こんにちは、バイオベンチャーMRかいりです。
今回は、2025年薬価改定において再び話題となった「拡大再算定制度」と、それに巻き込まれた薬剤たちについて深掘りしていきます。
「なぜ売れた薬が叩き落とされるのか?」「MRにとって、企業にとって、この制度は本当に正しいのか?」
SGLT2阻害薬やアイリーアといった“被害者”を例に、拡大再算定制度の功罪を面白く、鋭く、刺激的に論じていきます!
拡大再算定制度とは?共連れ再算定って何?
まず、制度の基本をおさらいしておきましょう。
- 拡大再算定:薬価収載時の予想を超えて売れた薬剤に対して、薬価を強制的に引き下げる制度。
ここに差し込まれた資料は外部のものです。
(** * python-plotgui: acquisition and retention core of [plotGUI_offline.py]

    A shallow embedding of the serial line parser ([parseSerialData]), the
    log compaction ([cleanFileData], [validateFileData]), the button
    registry update ([handleButtonData]), the plot window ([handlePlotData])
    and one iteration of the acquisition loop ([writeFileData]), with the
    properties the specification states about them; then of the commands
    sent to the device ([writeButtonStates]), the callbacks of the
    dashboard on the buttons and the displays, the start of the writer, a
    cycle of [handleClean] and the reading of [config.txt], with further
    properties read off the code.

    Conventions of the embedding.
    - Text is a [string]: a Python [str] restricted to the code points
      0..255.  [bytes.decode("utf-8")] is not re-implemented: a line read
      from the serial port is either undecodable or its decoded text.
    - The module-level globals live in one record, [world]; code that
      mutates them is written in a state-and-exception monad [M].
    - [int(time.time())] is an argument of the function that reads the
      clock (one reading per call).
    - A [datetime] is represented by its epoch second, so that
      [int(datetime.fromtimestamp(t).timestamp())] is [t] where the
      conversion returns.  [datetime.fromtimestamp] is the conversion as
      CPython computes it on Linux with a 64-bit [time_t] in the time zone
      UTC: it returns for the seconds of 0001-01-02T00:00:00 to
      9999-12-31T23:59:59 and raises outside.
    - Unconditional progress messages ([print("Cleaning ...")]) are not
      recorded; the console keeps the data-dependent notices.
    - The threads are not run against each other: a round of the loop, a
      compaction and a callback are run one after the other.  The flags
      the threads and the callbacks share and the texts written to the
      serial port are kept beside the globals, in [runtime].  The failures
      of the serial device (the [except] branch of [writeFileData] that
      reconnects) are not part of the embedding. *)

From Stdlib Require Import ZArith NArith String Ascii List Bool Lia.
From Stdlib Require Import Floats.SpecFloat Numbers.DecimalString Numbers.DecimalPos.
From stdpp Require Import base option list sorting gmap strings.

Open Scope Z_scope.

(** ** Characters and text *)

Module Text.

Definition LF : ascii := "010"%char.
Definition CR : ascii := "013"%char.
Definition SPACE : ascii := " "%char.
Definition COMMA : ascii := ","%char.
Definition UNDERSCORE : ascii := "_"%char.

Definition between (lo hi : N) (c : ascii) : bool :=
  let n := N_of_ascii c in ((lo <=? n) && (n <=? hi))%N.

(** [str.isspace] on one code point below 256: TAB..CR, FS..US, SPACE,
    NEL (0x85) and NBSP (0xA0). *)
Definition isspace (c : ascii) : bool :=
  between 9 13 c || between 28 32 c || between 133 133 c || between 160 160 c.

(** The white space [int()] and [float()] skip at both ends of a [str]:
    C [Py_ISSPACE] after the non-ASCII spaces were turned into blanks. *)
Definition is_num_space (c : ascii) : bool :=
  between 9 13 c || between 32 32 c || between 133 133 c || between 160 160 c.

Definition isdigit (c : ascii) : bool := between 48 57 c.

Definition digit_value (c : ascii) : N := (N_of_ascii c - 48)%N.

Definition lower (c : ascii) : ascii :=
  if between 65 90 c then ascii_of_N (N_of_ascii c + 32) else c.

(** [s.rstrip()] *)
Fixpoint rstrip (s : string) : string :=
  match s with
  | EmptyString => EmptyString
  | String c s' =>
      match rstrip s' with
      | EmptyString => if isspace c then EmptyString else String c EmptyString
      | r => String c r
      end
  end.

(** [s.replace(old, "")] for a one-character [old] *)
Fixpoint remove (old : ascii) (s : string) : string :=
  match s with
  | EmptyString => EmptyString
  | String c s' => if Ascii.eqb c old then remove old s' else String c (remove old s')
  end.

(** [s.split(sep)] for a one-character [sep]: never empty *)
Fixpoint split (sep : ascii) (s : string) : list string :=
  match s with
  | EmptyString => [EmptyString]
  | String c s' =>
      if Ascii.eqb c sep then EmptyString :: split sep s'
      else match split sep s' with
           | f :: fs => String c f :: fs
           | [] => [String c EmptyString]
           end
  end.

(** [sep.join(l)] *)
Fixpoint join (sep : ascii) (l : list string) : string :=
  match l with
  | [] => EmptyString
  | [f] => f
  | f :: fs => f +:+ String sep (join sep fs)
  end.

(** [s.startswith(("0", "1", ..., "9"))] *)
Definition startswith_digit (s : string) : bool :=
  match s with
  | EmptyString => false
  | String c _ => isdigit c
  end.

(** [for line in f] on a text file opened with universal newlines: the text
    is cut after each line end ("\n", "\r" or "\r\n"), which is handed over
    as "\n"; a last line without line end is handed over as it is. *)
Fixpoint file_lines (text : string) : list string :=
  match text with
  | EmptyString => []
  | String c rest =>
      if Ascii.eqb c LF then String LF EmptyString :: file_lines rest
      else if Ascii.eqb c CR then
        match rest with
        | String c' rest' =>
            if Ascii.eqb c' LF then String LF EmptyString :: file_lines rest'
            else String LF EmptyString :: file_lines rest
        | EmptyString => [String LF EmptyString]
        end
      else match file_lines rest with
           | l :: ls => String c l :: ls
           | [] => [String c EmptyString]
           end
  end.

(** [str(n)] for an [int] *)
Definition str_of_int (n : Z) : string := NilZero.string_of_int (Z.to_int n).

End Text.

(** ** Python values, exceptions and numeric conversions *)

Module Py.
Import Text.

Inductive exn : Set :=
  | ValueError | OverflowError | IndexError | KeyError | FileNotFoundError | OSError.

Inductive result (A : Type) : Type :=
  | Ok (a : A)
  | Raise (e : exn).
Arguments Ok {A} a.
Arguments Raise {A} e.

(** A [float] is an IEEE binary64 value. *)
Abbreviation pyfloat := spec_float.
Definition round64 (neg : bool) (m : positive) (e : Z) : pyfloat :=
  binary_round 53 1024 neg m e.

(** The objects a field of a log line holds while [validateFileData]
    rewrites it in place. *)
Inductive pyval : Type :=
  | PStr (s : string)
  | PFloat (x : pyfloat)
  | PInt (n : Z).

Fixpoint lstrip_num (s : string) : string :=
  match s with
  | String c s' => if is_num_space c then lstrip_num s' else s
  | EmptyString => EmptyString
  end.

Fixpoint rstrip_num (s : string) : string :=
  match s with
  | EmptyString => EmptyString
  | String c s' =>
      match rstrip_num s' with
      | EmptyString => if is_num_space c then EmptyString else String c EmptyString
      | r => String c r
      end
  end.

(** Underscores in a numeric literal: each one stands between two digits
    and is dropped ([_Py_string_to_number_with_underscores]); [prev] is the
    character before [s]. *)
Fixpoint drop_underscores (prev : ascii) (s : string) : option string :=
  match s with
  | EmptyString => if Ascii.eqb prev UNDERSCORE then None else Some EmptyString
  | String c s' =>
      if Ascii.eqb c UNDERSCORE then
        if isdigit prev then drop_underscores c s' else None
      else if Ascii.eqb prev UNDERSCORE && negb (isdigit c) then None
      else String c <$> drop_underscores c s'
  end.

(** The longest run of digits at the head of [s]: its value continuing
    [acc], the number of digits read, and what follows. *)
Fixpoint take_digits (acc : N) (cnt : nat) (s : string) : N * nat * string :=
  match s with
  | String c s' =>
      if isdigit c then take_digits (10 * acc + digit_value c)%N (S cnt) s'
      else (acc, cnt, s)
  | EmptyString => (acc, cnt, s)
  end.

Definition take_sign (s : string) : bool * string :=
  match s with
  | String "-" s' => (true, s')
  | String "+" s' => (false, s')
  | _ => (false, s)
  end.

(** [int(s)] for a [str], base 10: white space at both ends, an optional
    sign, digits with single underscores between them.  (The limit on the
    number of digits of recent interpreters is not modelled.) *)
Definition int_of_str (s : string) : result Z :=
  match drop_underscores "000"%char s with
  | None => Raise ValueError
  | Some s1 =>
      let '(neg, s2) := take_sign (rstrip_num (lstrip_num s1)) in
      match take_digits 0 0 s2 with
      | (n, S _, EmptyString) => Ok (if neg then - Z.of_N n else Z.of_N n)
      | _ => Raise ValueError
      end
  end.

(** The binary64 nearest to [d * 10^e] ([d > 0]), ties to even; beyond the
    range the result is an infinity.  For a negative [e] the quotient is
    taken with 1080 fractional bits and one sticky bit, which is finer than
    half a unit in the last place of every binary64. *)
Definition decimal_to_float (neg : bool) (d : N) (e : Z) : pyfloat :=
  match d with
  | N0 => S754_zero neg
  | Npos p =>
      if 0 <=? e then round64 neg (p * Z.to_pos (10 ^ e)) 0
      else
        let num := Z.pos p * 2 ^ 1080 in
        let den := 10 ^ (- e) in
        let sticky := if num mod den =? 0 then 0 else 1 in
        match 2 * (num / den) + sticky with
        | Z.pos m => round64 neg m (-1081)
        | _ => S754_zero neg
        end
  end.

(** Optional exponent part at the end of a float literal. *)
Definition exponent_part (s : string) : option Z :=
  match s with
  | EmptyString => Some 0
  | String c s' =>
      if Ascii.eqb (lower c) "e"%char then
        let '(neg, s'') := take_sign s' in
        match take_digits 0 0 s'' with
        | (n, S _, EmptyString) => Some (if neg then - Z.of_N n else Z.of_N n)
        | _ => None
        end
      else None
  end.

Definition lower_string (s : string) : string :=
  string_of_list_ascii (List.map lower (list_ascii_of_string s)).

(** [float(s)] for a [str]: white space at both ends, an optional sign,
    then "inf", "infinity" or "nan" in any case, or digits with an optional
    point and an optional exponent; a value beyond the range is an
    infinity, not an error. *)
Definition float_of_str (s : string) : result pyfloat :=
  match drop_underscores "000"%char s with
  | None => Raise ValueError
  | Some s1 =>
      let '(neg, s2) := take_sign (rstrip_num (lstrip_num s1)) in
      let word := lower_string s2 in
      if String.eqb word "inf" || String.eqb word "infinity" then Ok (S754_infinity neg)
      else if String.eqb word "nan" then Ok S754_nan
      else
        let '(ip, icnt, s3) := take_digits 0 0 s2 in
        let '(m, fcnt, s4) :=
          match s3 with
          | String "." s3' => take_digits ip 0 s3'
          | _ => (ip, O, s3)
          end in
        match (icnt + fcnt)%nat, exponent_part s4 with
        | S _, Some e => Ok (decimal_to_float neg m (e - Z.of_nat fcnt))
        | _, _ => Raise ValueError
        end
  end.

(** [int(x)] for a [float]: truncation; an infinity or a nan raises. *)
Definition int_of_float (x : pyfloat) : result Z :=
  match x with
  | S754_zero _ => Ok 0
  | S754_infinity _ => Raise OverflowError
  | S754_nan => Raise ValueError
  | S754_finite neg m e =>
      let a := if 0 <=? e then Z.pos m * 2 ^ e else Z.pos m / 2 ^ (- e) in
      Ok (if neg then - a else a)
  end.

(** [float(n)] for an [int] *)
Definition float_of_int (n : Z) : result pyfloat :=
  match binary_normalize 53 1024 n 0 false with
  | S754_infinity _ => Raise OverflowError
  | x => Ok x
  end.

(** The builtins [float(v)] and [int(v)] *)
Definition py_float (v : pyval) : result pyval :=
  match v with
  | PStr s => match float_of_str s with Ok x => Ok (PFloat x) | Raise e => Raise e end
  | PFloat x => Ok (PFloat x)
  | PInt n => match float_of_int n with Ok x => Ok (PFloat x) | Raise e => Raise e end
  end.

Definition py_int (v : pyval) : result pyval :=
  match v with
  | PStr s => match int_of_str s with Ok n => Ok (PInt n) | Raise e => Raise e end
  | PFloat x => match int_of_float x with Ok n => Ok (PInt n) | Raise e => Raise e end
  | PInt n => Ok (PInt n)
  end.

Definition is_finite (x : pyfloat) : bool :=
  match x with
  | S754_zero _ | S754_finite _ _ _ => true
  | _ => false
  end.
- 共連れ再算定:基準薬が薬価引き下げ対象になった場合、それに依存する後発品やバイオシミラー、関連品目も自動的に値下げされる制度。
つまり、「売れれば売れるほどペナルティを食らう」という、製薬企業にとっては一種の“成功罰”とも言える仕組みです。
今回のターゲット:SGLT2阻害薬とアイリーア
【1】SGLT2阻害薬(ジャディアンス、フォシーガなど)
もともとは糖尿病治療薬として登場したSGLT2阻害薬。しかし、心不全・慢性腎臓病(CKD)への適応拡大が追い風となり、処方が爆発的に増加しました。
2024年度のSGLT2阻害薬クラス全体での国内売上は、1,200億円以上とも推定され、心不全治療の新しい標準となった背景があります。
その結果…見事に拡大再算定の対象となりました。
【2】アイリーア(抗VEGF抗体:眼科領域)
加齢黄斑変性や糖尿病網膜症といった網膜疾患に対して圧倒的シェアを誇ってきた抗VEGF製剤「アイリーア」。
近年、用量変更(8週投与→12週投与など)により患者・医師双方にメリットが生まれたこともあり、使用量が安定的に拡大。2024年には国内売上高は1,100億円規模に。
こちらも当然、拡大再算定+共連れ再算定に巻き込まれ、大幅な薬価ダウンへと追い込まれました。
過去の“被害者”たち:オプジーボが受けた洗礼
「拡大再算定制度」を語る上で、避けて通れないのがオプジーボの伝説です。
2014年に登場し、初期薬価はなんと1人年間3,500万円!
適応拡大に伴い使用量が急増し、「このままでは医療財政が破綻する」との危機感から、2017年に薬価が50%ダウン、さらにその翌年も50%ダウンという、異例の連続再算定が実施。
この“オプジーボ・ショック”をきっかけに、制度そのものが厳格化されていきました。
制度の功罪:メリット・デメリットを徹底考察!
【メリット】
- 医療費の抑制:高額薬剤による医療財政の逼迫を防ぐ。
- 過剰な利益の是正:企業の不当な利潤取得を抑える。
- 保険制度の公平性の維持:高額薬に頼りすぎない医療提供を促す。
【デメリット】
- 企業のモチベーション低下:「売れたら薬価下がる」→開発意欲が損なわれる。
- 海外勢の撤退リスク:グローバルに展開する企業が「日本は収益性が低い」と判断。
- 新薬開発力の低下:再算定の恐怖から、画期的医薬品の投入が遅れる可能性も。
事実、近年は国内市場での新薬投入を後回しにする企業が増加しており、日本だけ“医療後進国”化するリスクも懸念されています。
MR・投資家の目線で考える「拡大再算定制度」
【MRにとって】
拡大再算定制度は、売上増=評価向上という従来のインセンティブ構造を揺るがします。
さらに、薬価が下がれば施設・医師からの関心も薄れる可能性があり、モチベーション維持が困難になる場面も。
ただし、こうした状況だからこそ、「薬の価値」をどう伝えるかが問われる時代。
真に臨床的価値を訴求できるMRこそが生き残るフェーズに突入したとも言えるでしょう。
【投資家にとって】
薬価政策は、製薬企業の売上・利益に直接インパクトを与えるため、制度動向は最重要のリスクファクターです。
再算定対象となった企業の株価は往々にしてネガティブに反応します。
しかし、同時に「薬価下げを織り込んでなお成長できる企業」が真の投資先としての強さを持っているとも言えます。
まとめ:薬価制度の見直しは必要か?
今回のSGLT2阻害薬、アイリーアのケースを見ても、「拡大再算定」は医療財政を守る盾でありつつ、イノベーションを奪う矛にもなり得ます。
売れたから叩かれるのではなく、「正当に価値を認めて評価する」制度への見直しが必要なタイミングかもしれません。
MRの皆さん、投資家の皆さん。
この制度の行方は、私たちのキャリアにも、資産にも、深く関わってきます。
次に犠牲になるのは、あなたが愛する薬かもしれません。